BackgroundThe role of the serotonin receptor 4 (5-HT4R) pathway in cardiac excitation-contraction coupling (ECC) remains unclear. In the brain, induction of the calcium (Ca2+)-binding protein p11 enhances 5-HT4R translocation and signaling and could therefore be considered as a modulator of the 5-HT4R pathway in the myocardium. p11 expression is increased by brain-derived neurotrophic factor (BDNF) or antidepressant drugs (imipramine). Thus, we investigated whether p11 regulates the 5-HT4R pathway in the heart in physiological conditions or under pharmacological induction and the effects on calcium handling.
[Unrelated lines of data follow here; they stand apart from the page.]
(* ===== verification/StrFns.v ===== *)
(** * The str* routines

    [strlen.c], [strnlen.c], [strchr.c], [strrchr.c], [strcmp.c], [strncmp.c],
    [strcasecmp.c], [strncasecmp.c], [strcpy.c], [strcat.c], [strncpy.c],
    [strncat.c], [strlcpy.c], [strlcat.c], [strstr.c].  Scans of a string whose
    length is not known run with [scan_fuel], which a string held by the memory
    never uses up. *)

From stdpp Require Import base tactics numbers list gmap.
From S2P Require Import Prelude Memory MemFns Ctype.

Open Scope Z_scope.

(** ** The routines *)

Definition strlen (s : Z) : C mem Z :=
  ss ← scan_fuel (λ fuel, loop fuel (λ ss,
         c ← loadc ss;
         if c =? 0 then Break ss else Next (ss + 1)) s);
  mret (ss - s).

Definition strnlen (s maxlen : Z) : C mem Z :=
  ss ← loop (S (Z.to_nat maxlen)) (λ '(ss, maxlen),
         if negb (0 <? maxlen) then Break ss else
         c ← loadc ss;
         if c =? 0 then Break ss else Next (ss + 1, maxlen - 1)) (s, maxlen);
  mret (ss - s).

Definition strchr (s c : Z) : C mem Z :=
  scan_fuel (λ fuel, loop fuel (λ s,
    ch ← loadc s;
    if ch =? s8 c then Break s else
    if ch =? 0 then Break NULL else Next (s + 1)) s).

Definition strrchr (s c : Z) : C mem Z :=
  scan_fuel (λ fuel, loop fuel (λ '(s, found),
    ch ← loadc s;
    if ch =? 0 then Break found else
    Next (s + 1, if ch =? s8 c then s else found)) (s, NULL)).

Definition strcmp (s1 s2 : Z) : C mem Z :=
  scan_fuel (λ fuel, loop fuel (λ '(c1, c2),
    ch ← load8 c1;
    b ← load8 c2;
    let d := ch - b in
    if negb (d =? 0) || (ch =? 0) then Break d else Next (c1 + 1, c2 + 1))
  (s1, s2)).

Definition strncmp (s1 s2 n : Z) : C mem Z :=
  loop (S (Z.to_nat n)) (λ '(c1, c2, n, d),
    if n =? 0 then Break d else
    ch ← load8 c1;
    b ← load8 c2;
    let d := ch - b in
    if negb (d =? 0) || (ch =? 0) then Break d else Next (c1 + 1, c2 + 1, n - 1, d))
  (s1, s2, n, 0).

Definition strcasecmp (s1 s2 : Z) : C mem Z :=
  scan_fuel (λ fuel, loop fuel (λ '(c1, c2),
    ch ← load8 c1;
    x ← toupper ch;
    b ← load8 c2;
    y ← toupper b;
    let d := x - y in
    if negb (d =? 0) || (ch =? 0) then Break d else Next (c1 + 1, c2 + 1))
  (s1, s2)).

Definition strncasecmp (s1 s2 n : Z) : C mem Z :=
  loop (S (Z.to_nat n)) (λ '(c1, c2, n, d),
    if n =? 0 then Break d else
    ch ← load8 c1;
    x ← toupper ch;
    b ← load8 c2;
    y ← toupper b;
    let d := x - y in
    if negb (d =? 0) || (ch =? 0) then Break d else Next (c1 + 1, c2 + 1, n - 1, d))
  (s1, s2, n, 0).

Definition strcpy (dst src : Z) : C mem Z :=
  scan_fuel (λ fuel, loop fuel (λ '(q, p),
    ch ← loadc p;
    store8 q ch;;
    if ch =? 0 then Break tt else Next (q + 1, p + 1)) (dst, src));;
  mret dst.

Definition strcat (dst src : Z) : C mem Z :=
  e ← strchr dst 0;
  strcpy e src;;
  mret dst.

Definition strncpy (dst src n : Z) : C mem Z :=
  '(q, n) ← loop (S (Z.to_nat n)) (λ '(q, p, n),
    if n =? 0 then Break (q, n) else
    let n := n - 1 in
    ch ← loadc p;
    store8 q ch;;
    if ch =? 0 then Break (q + 1, n) else Next (q + 1, p + 1, n)) (dst, src, n);
  memset q 0 n;;
  mret dst.

Definition strncat (dst src n : Z) : C mem Z :=
  e ← strchr dst 0;
  r ← loop (S (Z.to_nat n)) (λ '(q, p, n),
    if n =? 0 then Break (Some q) else
    ch ← loadc p;
    store8 q ch;;
    if ch =? 0 then Break None else Next (q + 1, p + 1, n - 1)) (e, src, n);
  match r with
  | None => mret dst
  | Some q => store8 q 0;; mret dst
  end.

(** The loop [while ((ch = *p++)) { if (bytes + 1 < size) *q++ = ch; bytes++; }]
    of [strlcpy] and [strlcat]. *)
Definition bounded_copy (q p bytes size : Z) : C mem (Z * Z) :=
  scan_fuel (λ fuel, loop fuel (λ '(q, p, bytes),
    ch ← loadc p;
    if ch =? 0 then Break (q, bytes) else
    q ← (if u64 (bytes + 1) <? size then store8 q ch;; mret (q + 1) else mret q);
    Next (q, p + 1, u64 (bytes + 1))) (q, p, bytes)).

Definition strlcpy (dst src size : Z) : C mem Z :=
  '(q, bytes) ← bounded_copy dst src 0 size;
  (if size =? 0 then mret tt else store8 q 0);;
  mret bytes.

Definition strlcat (dst src size : Z) : C mem Z :=
  '(q, bytes) ← loop (S (Z.to_nat size)) (λ '(q, bytes),
    if negb (bytes <? size) then Break (q, bytes) else
    ch ← loadc q;
    if ch =? 0 then Break (q, bytes) else Next (q + 1, bytes + 1)) (dst, 0);
  if bytes =? size then
    l ← strlen src; mret (u64 (bytes + l))
  else
    '(q, bytes) ← bounded_copy q src bytes size;
    store8 q 0;;
    mret bytes.

Definition strstr (haystack needle : Z) : C mem Z :=
  n ← strlen haystack;
  k ← strlen needle;
  memmem haystack n needle k.

(** Running a class function on a byte of a string. *)
Ltac crun_access ::=
  first [crun_mem
        |rewrite run_toupper by lia
        |rewrite run_isspace by lia].

(** ** Lengths and searches *)

Section scan.
Implicit Types (m : mem) (s : list Z).

(** A scan over the string [s] at [p] that stops at the NUL. *)
Lemma scan_nul {R} m p s (body : Z → C mem (Z + R)) r :
  cstr m p s →
  (∀ i b, s !! i = Some b →
     body (p + Z.of_nat i) m = Ret (inl (p + Z.of_nat i + 1)) m) →
  body (p + Z.of_nat (length s)) m = Ret (inr r) m →
  ∀ fuel, (length s < fuel)%nat → loop fuel body p m = Ret r m.
Proof.
  revert p. induction s as [|b s IH]; intros p Hs Hin Hend fuel Hfuel;
    (destruct fuel as [|fuel]; [simpl in *; lia|]).
  - rewrite Z.add_0_r in Hend. by apply loop_exit.
  - pose proof (Hin 0%nat b eq_refl) as H0. rewrite Z.add_0_r in H0.
    rewrite (loop_next _ _ _ _ _ _ H0). apply cstr_cons in Hs as (_ & _ & Hs).
    apply IH; [done| | |simpl in *; lia].
    + intros i c Hi. specialize (Hin (S i) c Hi).
      by replace (p + 1 + Z.of_nat i) with (p + Z.of_nat (S i)) by lia.
    + simpl length in Hend.
      by replace (p + 1 + Z.of_nat (length s)) with (p + Z.of_nat (S (length s))) by lia.
Qed.

Lemma cstr_lookup m p s i b :
  cstr m p s → s !! i = Some b → m !! (p + Z.of_nat i) = Some b ∧ 0 < b < 256.
Proof.
  intros [[_ H] Hs] Hi. split.
  - apply H. by apply lookup_app_l_Some.
  - by eapply (Forall_lookup_1 _ _ _ _ Hs).
Qed.

Lemma s8_nonzero b : 0 < b < 256 → (s8 b =? 0) = false.
Proof. intros H. rewrite s8_zero by (unfold is_byte; lia). lia. Qed.

Lemma run_strlen m p s : cstr m p s → strlen p m = Ret (Z.of_nat (length s)) m.
Proof.
  intros Hs. unfold strlen. rewrite run_bind, run_scan_fuel.
  rewrite (scan_nul m p s _ (p + Z.of_nat (length s)) Hs).
  - crun. f_equal. lia.
  - intros i b Hi. destruct (cstr_lookup _ _ _ _ _ Hs Hi) as [Hb ?].
    crun. by rewrite s8_nonzero.
  - pose proof (cstr_nul _ _ _ Hs). by crun.
  - apply cstr_size in Hs. lia.
Qed.

Lemma run_strnlen m p s n :
  0 ≤ n → cstr m p s → strnlen p n m = Ret (Z.of_nat (length s) `min` n) m.
Proof.
  intros Hn Hs. unfold strnlen. rewrite run_bind.
  match goal with |- context [loop _ ?b _ _] => set (body := b) end.
  assert (∀ k q t, cstr m q t →
    loop (S k) body (q, Z.of_nat k) m = Ret (q + Z.of_nat (length t) `min` Z.of_nat k) m)
    as Hloop.
  { clear. intros k. induction k as [|k IH]; intros q t Ht;
      rewrite run_loop; unfold body at 1; cbn beta iota.
    - crun. f_equal. lia.
    - rewrite (proj2 (Z.ltb_lt _ _)) by lia. cbn [negb].
      destruct t as [|b t].
      + apply cstr_nil in Ht. crun. f_equal. simpl. lia.
      + apply cstr_cons in Ht as (Hb & ? & Ht). crun. rewrite s8_nonzero by lia. crun.
        replace (Z.of_nat (S k) - 1) with (Z.of_nat k) by lia.
        rewrite (IH _ _ Ht). f_equal. simpl length. lia. }
  pattern n at 2. rewrite <-(Z2Nat.id n Hn), Hloop with (t := s) by done. crun.
  f_equal. lia.
Qed.

(** [strnlen] never reads past [maxlen], terminated or not. *)
Lemma run_strnlen_unterminated m p l :
  bytes_at m p l → Forall (λ b, b ≠ 0) l →
  strnlen p (Z.of_nat (length l)) m = Ret (Z.of_nat (length l)) m.
Proof.
  intros Hl Hnz. unfold strnlen. rewrite run_bind, Nat2Z.id.
  match goal with |- context [loop _ ?b _ _] => set (body := b) end.
  assert (loop (S (length l)) body (p, Z.of_nat (length l)) m
          = Ret (p + Z.of_nat (length l)) m) as ->; [|crun; f_equal; lia].
  revert p Hl. induction Hnz as [|b l Hb Hnz IH]; intros p Hl;
    rewrite run_loop; unfold body at 1; cbn beta iota.
  - crun. f_equal. simpl. lia.
  - apply bytes_at_cons in Hl as (Hbyte & Hp & Hl). cbn [length].
    rewrite (proj2 (Z.ltb_lt _ _)) by lia. cbn [negb]. crun.
    rewrite s8_zero, (proj2 (Z.eqb_neq _ _)) by done. crun.
    replace (Z.of_nat (S (length l)) - 1) with (Z.of_nat (length l)) by lia.
    rewrite IH by done. f_equal. lia.
Qed.
(** Strtotimespec and strtotimeval ([decimals] 9 and 6) read a decimal
    fraction exactly: the seconds, then the first [decimals] digits after the
    point scaled to the unit whatever their number, further digits skipped; the
    pointer returned is after the last digit. *)
Theorem strtotimex_exact m p decimals ws sgn ds fr rest :
  cstr m p (ws ++ sgn ++ ds ++ 46 :: fr ++ rest) →
  Z.of_nat (length (ws ++ sgn ++ ds ++ 46 :: fr ++ rest)) ≤ ULONG_MAX →
  number_text 10 10 0 ws sgn [] ds (46 :: fr ++ rest) →
  - 2 ^ 63 ≤ signed_value 10 sgn ds < 2 ^ 63 →
  fr ≠ [] → Forall (is_digit_of 10) fr → stops (is_digit_of 10) rest →
  1 ≤ decimals ≤ 18 →
  let kept := take (Z.to_nat decimals) fr in
  let fs := digits_value 10 kept * 10 ^ (decimals - Z.of_nat (length kept)) in
  0 ≤ fs < 10 ^ decimals ∧
  strtotimex decimals p m =
  Ret ({| tv_sec := signed_value 10 sgn ds; tv_fsec := fs |},
       p + Z.of_nat (length (ws ++ sgn ++ ds ++ 46 :: fr))) m.
Proof.
  intros Hs Hlen Hnt Hv Hne Hfr Hrest Hdec kept fs.
  assert (Forall (is_digit_of 10) kept) as Hkept by (by apply Forall_take).
  assert (0 ≤ digits_value 10 kept < 10 ^ Z.of_nat (length kept)) as Hkv
    by (by apply digits_value_bound).
  assert (Z.of_nat (length kept) ≤ decimals) as Hkl
    by (unfold kept; rewrite length_take; lia).
  assert (0 < 10 ^ (decimals - Z.of_nat (length kept))) by (apply Z.pow_pos_nonneg; lia).
  assert (10 ^ decimals = 10 ^ Z.of_nat (length kept) * 10 ^ (decimals - Z.of_nat (length kept)))
    as E10 by (rewrite <-Z.pow_add_r by lia; f_equal; lia).
  assert (10 ^ decimals ≤ 10 ^ 18) by (apply Z.pow_le_mono_r; lia).
  assert (0 ≤ fs < 10 ^ decimals) as Hfs by (unfold fs; nia). split; [done|].
  unfold strtotimex.
  rewrite run_bind, (run_strntoumax _ _ _ _ _ _ _ _ _ _ _ Hnt) by (by apply cstr_text_all).
  cbn beta iota. change ([] ++ ds) with ds.
  rewrite !(app_assoc _ _ (46 :: _)), app_assoc in Hs. rewrite <-(app_assoc ws sgn ds) in Hs.
  apply cstr_app in Hs as (_ & _ & Hs). set (q := p + Z.of_nat (length (ws ++ sgn ++ ds))) in *.
  apply cstr_cons in Hs as (Hq & _ & Hs). rewrite run_bind, (run_loadc _ _ _ Hq).
  change (s8 46 =? 46) with true. cbn beta iota zeta.
  assert (Forall (λ b, 0 < b < 256) fr) as Hbytes by (by apply cstr_app in Hs as (_ & ? & _)).
  rewrite (run_bind (strntoumax (q + 1) 10 decimals)).
  rewrite (run_strntoumax _ _ _ _ _ _ _ _ _ _ _
             (fraction_text fr rest (Z.to_nat decimals) Hbytes Hfr Hrest Hne ltac:(lia))).
  2: { simpl app. rewrite <-take_app. apply cstr_text; [done|lia]. }
  cbn beta iota. simpl app. fold kept. rewrite run_bind, run_scan_fuel.
  unfold kept at 1. rewrite (run_skip_rest m (q + 1) fr rest) by done. cbn beta iota.
  assert (number_value 10 [] kept = digits_value 10 kept) as ->.
  { unfold number_value. rewrite bool_decide_eq_false_2 by done. apply wrap_small. nia. }
  rewrite (sext_small 64 (digits_value _ _)) by nia.
  replace (q + 1 + Z.of_nat (length kept) - (q + 1)) with (Z.of_nat (length kept)) by lia.
  rewrite run_bind, run_scale by (fold fs; lia). cbn beta iota. rewrite run_ret.
  unfold number_value. fold (signed_value 10 sgn ds).
  rewrite s64_u64, sext_small by lia. unfold q. rewrite !length_app. cbn [length].
  do 2 f_equal. lia.
Qed.

Lemma strtotimex_exact_witness :
  strtotimex 6 100 (write_bytes ∅ 100 [51; 46; 48; 53; 0]) =
  Ret ({| tv_sec := 3; tv_fsec := 50000 |}, 104) (write_bytes ∅ 100 [51; 46; 48; 53; 0]).
Proof.
  refine (proj2 (strtotimex_exact _ 100 6 [] [] [51] [48; 53] [] _ _ _ _ _ _ _ _));
    [by_decide|vm_compute; congruence| |vm_compute; split; congruence|done| |done|lia].
  - split; [done|auto| |by constructor|done| |].
    + intros _. vm_compute. intros [?|[?|?]]; congruence.
    + repeat constructor; vm_compute; congruence.
    + vm_compute. intros []; congruence.
  - repeat constructor; vm_compute; congruence.
Defined.
End theorems.
Lemma run_zalloc_fresh s g live n :
  heap_inv s g live → 0 ≤ n ≤ max_request →
  ∃ p s', zalloc n s = Ret p s' ∧
  (p = NULL ∧ (∀ l, fresh_copy s g s' live NULL l) ∨
   ∃ g', fresh_block s g s' g' live p n ∧ bytes_at (amem s') p (replicate (Z.to_nat n) 0)).
Proof.
  intros Hs Hn. unfold zalloc.
  destruct (run_malloc_fresh s g live n Hs Hn) as (p & s1 & Hrun & [[-> Hf]|[g1 Hf]]);
    rewrite (run_bind_Ret _ _ _ _ _ Hrun).
  - eexists _, _. split; [done|by left].
  - pose proof Hf as (Hp & _ & Hv & _). rewrite (proj2 (Z.eqb_neq p NULL)) by done.
    rewrite (run_bind_Ret _ _ _ _ _ (run_on_mem _ _ _ _ (run_memset _ _ 0 n ltac:(lia) Hv))).
    eexists _, _. split; [done|]. right. exists g1. rewrite amem_set. change (u8 0) with 0. split.
    + apply fresh_block_write; [done|]. rewrite length_replicate. lia.
    + by apply write_bytes_at, Forall_replicate.
Qed.

Lemma run_zalloc s g live n :
  heap_inv s g live → 0 ≤ n ≤ max_request →
  ∃ p s', zalloc n s = Ret p s' ∧ fresh_copy s g s' live p (replicate (Z.to_nat n) 0).
Proof.
  intros Hs Hn. unfold zalloc.
  destruct (run_malloc_fresh s g live n Hs Hn) as (p & s1 & Hrun & [[-> Hf]|[g1 Hf]]);
    rewrite (run_bind_Ret _ _ _ _ _ Hrun).
  - eexists _, _. by split.
  - pose proof Hf as (Hp & _ & Hv & _). rewrite (proj2 (Z.eqb_neq p NULL)) by done.
    rewrite (run_bind_Ret _ _ _ _ _ (run_on_mem _ _ _ _ (run_memset _ _ 0 n ltac:(lia) Hv))).
    eexists _, _. split; [done|]. apply (fill_fresh s g s1 g1).
    + by rewrite length_replicate, Z2Nat.id by lia.
    + by apply Forall_replicate.
Qed.

(** The allocated copy of bytes that are in use, at the front of the block. *)
Lemma run_memcpy_fresh s g s1 g1 live p n q l :
  fresh_block s g s1 g1 live p n → Z.of_nat (length l) ≤ n →
  in_use g q (Z.of_nat (length l)) → bytes_at (amem s) q l →
  on_mem (memcpy p q (Z.of_nat (length l))) s1 =
  Ret p (set_amem (write_bytes (amem s1) p l) s1).
Proof.
  intros (_ & _ & Hv & _ & Hkeep) Hn Hq Hl.
  destruct (decide (l = [])) as [->|Hne].
  { apply run_on_mem, (run_memcpy _ p q []); [apply bytes_at_nil|intros i Hi; simpl in Hi; lia|simpl; lia]. }
  destruct (Hkeep q l Hne Hq Hl) as (Hl1 & _ & Hd).
  apply run_on_mem, run_memcpy; [done|by apply (valid_le _ _ n)|].
  unfold disjoint_ranges in Hd. lia.
Qed.
(** What the fields around a node hold. *)
Lemma path_at m h l1 x l2 :
  path m (h :: l1 ++ x :: l2 ++ [h]) →
  linked m (lastd h l1) x ∧ linked m x (headd h l2).
Proof.
  destruct (lastd_split h l1) as [s1 E1]. destruct (headd_split h l2) as [s2 E2].
  change (h :: l1 ++ x :: l2 ++ [h]) with ((h :: l1) ++ x :: l2 ++ [h]).
  rewrite E1, E2, <-app_assoc. intros H. apply path_suffix in H. simpl in H. tauto.
Qed.

Lemma path_ends m h l :
  path m (h :: l ++ [h]) → word m (h + on) = Some (headd h l) ∧ word m (h + op) = Some (lastd h l).
Proof.
  intros H. split.
  - destruct (headd_split h l) as [s E]. rewrite E in H. apply H.
  - destruct (lastd_split h l) as [s E]. change (h :: l ++ [h]) with ((h :: l) ++ [h]) in H.
    rewrite E, <-app_assoc in H. apply path_suffix in H. simpl in H. unfold linked in H. tauto.
Qed.

Lemma path_between m h l1 l2 :
  path m (h :: l1 ++ l2 ++ [h]) → linked m (lastd h l1) (headd h l2).
Proof.
  destruct (lastd_split h l1) as [s1 E1]. destruct (headd_split h l2) as [s2 E2].
  change (h :: l1 ++ l2 ++ [h]) with ((h :: l1) ++ l2 ++ [h]).
  rewrite E1, E2, <-app_assoc. intros H. apply path_suffix in H. simpl in H. tauto.
Qed.

Lemma path_wrap m h l :
  path m (h :: l ++ [h]) → linked m (lastd h l) h.
Proof.
  intros H. destruct (lastd_split h l) as [s E].
  change (h :: l ++ [h]) with ((h :: l) ++ [h]) in H.
  rewrite E, <-app_assoc in H. apply path_suffix in H. simpl in H. tauto.
Qed.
Methods and resultsp11 expression was induced in vivo in healthy Wistar rats by imipramine (10mg/kg/21 days) and in vitro in left ventricular cardiomyocytes exposed to BDNF (50ng/ml/8h). Cell shortening and real-time Ca2+ measurements were processed on field-stimulated intact cardiomyocytes with the selective 5-HT4R agonist, prucalopride (1μM). Both imipramine and BDNF-induced cardiomyocyte p11 expression unmasked a strong response to prucalopride characterized by an increase of both cell shortening and Ca2+ transient amplitude compared to basal prucalopride associated with a high propensity to trigger diastolic Ca2+ events. Healthy rats treated with BDNF (180 ng/day/14 days) exhibited a sustained elevated heart rate following a single injection of prucalopride (0.1mg/kg) which was not observed prior to treatment. ConclusionsWe have identified a novel role for p11 in 5-HT4R signaling in healthy rat ventricular cardiomyocytes. Increased p11 expression by BDNF and imipramine unraveled a 5-HT4R-mediated modulation of cardiac Ca2+ handling and ECC associated with deleterious Ca2+ flux disturbances. Such mechanism could partly explain some cardiac adverse effects induced by antidepressant treatments.